If passed into law early in 2023, the amendment will give the EU, manufacturers and notified bodies four to five years, depending on the risk classification of a device, to fix the problems that have forced officials to twice delay MDR.
The decision was derided by attorney Alison Dennis, a London-based international co-head of life sciences and healthcare at law firm Taylor Wessing, as “a sticking-plaster solution.” In an emailed comment, she said it imposes “an administrative burden for both companies and competent authorities to have to make these applications,” adding that “their time would be better spent on getting medical devices certified under the [existing] Regulations.”

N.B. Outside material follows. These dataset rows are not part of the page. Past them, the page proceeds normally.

(** * buildtest.executors.setup: the [BuildExecutor] orchestrator

    A shallow embedding of [src/buildtest/executors/setup.py].  The object
    state of a [BuildExecutor] is a record; every statement of [run] and
    [poll] that mutates one of its containers is a primitive of a small
    trace monad, so that properties can be stated about every intermediate
    state and not only about the state in which a method returns. *)

From Stdlib Require Import ZArith String Ascii List Lia.
From stdpp Require Import gmap strings list fin_maps.

Local Open Scope string_scope.
Local Open Scope list_scope.

(** ** Python values *)

(** Truth value of an integer: [0] is falsy. *)
Definition truthy (n : Z) : bool := negb (n =? 0)%Z.

(** [a or b] over optional integers ([None] and [0] are falsy); the value
    of the expression is the first truthy operand, else the last one. *)
Definition py_or (a b : option Z) : option Z :=
  match a with
  | Some n => if truthy n then Some n else b
  | None => b
  end.

(** [s or ""] for an optional string. *)
Definition str_or_empty (s : option string) : string :=
  match s with
  | Some t => t
  | None => ""
  end.

(** ["\n"] *)
Definition nl : string := String (Ascii.ascii_of_nat 10) EmptyString.

(** [sep.join(l)] *)
Fixpoint join (sep : string) (l : list string) : string :=
  match l with
  | [] => ""
  | [x] => x
  | x :: rest => x +:+ sep +:+ join sep rest
  end.

(** [l.remove(x)]: drops the first element equal to [x]; [None] stands for
    the [ValueError] Python raises when there is none. *)
Fixpoint list_remove `{EqDecision A} (x : A) (l : list A) : option (list A) :=
  match l with
  | [] => None
  | y :: l' => if decide (x = y) then Some l' else cons y <$> list_remove x l'
  end.

(** Insertion-ordered dictionaries with string keys. *)
Section dict.
Context {V : Type}.

Fixpoint dict_get (k : string) (d : list (string * V)) : option V :=
  match d with
  | [] => None
  | (k', v) :: d' => if decide (k = k') then Some v else dict_get k d'
  end.

(** [d[k] = v]: an existing key keeps its position. *)
Fixpoint dict_set (k : string) (v : V) (d : list (string * V)) : list (string * V) :=
  match d with
  | [] => [(k, v)]
  | (k', v') :: d' =>
      if decide (k = k') then (k, v) :: d' else (k', v') :: dict_set k v d'
  end.

(** [list(d.keys())] *)
Definition dict_keys (d : list (string * V)) : list string := d.*1.
End dict.

(** [posixpath.join] *)
Definition starts_with_sep (s : string) : bool :=
  match s with
  | String c _ => bool_decide (c = "/"%char)
  | EmptyString => false
  end.

Fixpoint ends_with_sep (s : string) : bool :=
  match s with
  | EmptyString => false
  | String c EmptyString => bool_decide (c = "/"%char)
  | String _ rest => ends_with_sep rest
  end.

Definition path_join2 (path b : string) : string :=
  if starts_with_sep b then b
  else if bool_decide (path = "") || ends_with_sep path then path +:+ b
  else path +:+ "/" +:+ b.

Definition path_join (a : string) (p : list string) : string :=
  foldl path_join2 a p.

(** ** Data model *)

(** A builder object: its identity and the name of its target executor.
    The mutable rest of a builder (job handle, state, timer, result) lives
    in the external world, see [W] below.  The class of the builders
    defines no comparison, so [list.remove] and the sets compare builders
    by identity: [bid] is that identity, and two builders are equal when
    they are the same object.  The pool hands back a copy of the builder
    it was given; the model writes the copy as the builder itself, which
    is exact as long as a builder is submitted once, and makes the two
    copies of a builder that is submitted twice one object. *)
Record Builder := mkBuilder { bid : nat; executor : string }.

Global Instance Builder_eq_dec : EqDecision Builder.
Proof. solve_decision. Defined.

Global Instance Builder_countable : Countable Builder.
Proof.
  refine (inj_countable' (λ b, (bid b, executor b))
                         (λ p, mkBuilder p.1 p.2) _).
  by intros [].
Defined.

(** Exceptions that can leave [run] and [poll]. [ExecutorError] is the one
    this module raises itself; [ConfigurationError] is the other exception
    class of [buildtest.exceptions] the specification refers to; the
    others are raised by the built-in and library functions the module
    calls. *)
Inductive exn :=
| ExecutorError (msg : string)
| ConfigurationError (msg : string)
| ValueError (msg : string)
| TypeError (msg : string)
| AttributeError (msg : string)
| OverflowError (msg : string)
| OSError (msg : string).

Dennis said it would be preferable for the new rules to provide for an automatic extension of existing certification. “Manufacturers are likely to have to ask and potentially ask repeatedly for extensions,” she said.
Kyriakides, the EU commissioner, also spoke about the Commission’s efforts to support solutions for rare diseases.
“We should develop together solutions on orphan devices, to ensure patients with rare diseases continue to have access to those devices,” Kyriakides said. “We must also shape a regulatory environment that fosters innovation and ensures that notified bodies are enabled to focus on the key task at hand, patient safety and less bureaucracy.”
Kyriakides’ focus on orphan devices is in line with the concerns raised by the Biomedical Alliance in Europe, which recently called for a special framework for orphan medical devices. The EU Health Commissioner also outlined plans for a pilot project that will “offer scientific advice from the expert panels on medical devices” to manufacturers of orphan and breakthrough devices and for more support for small and medium-size enterprises.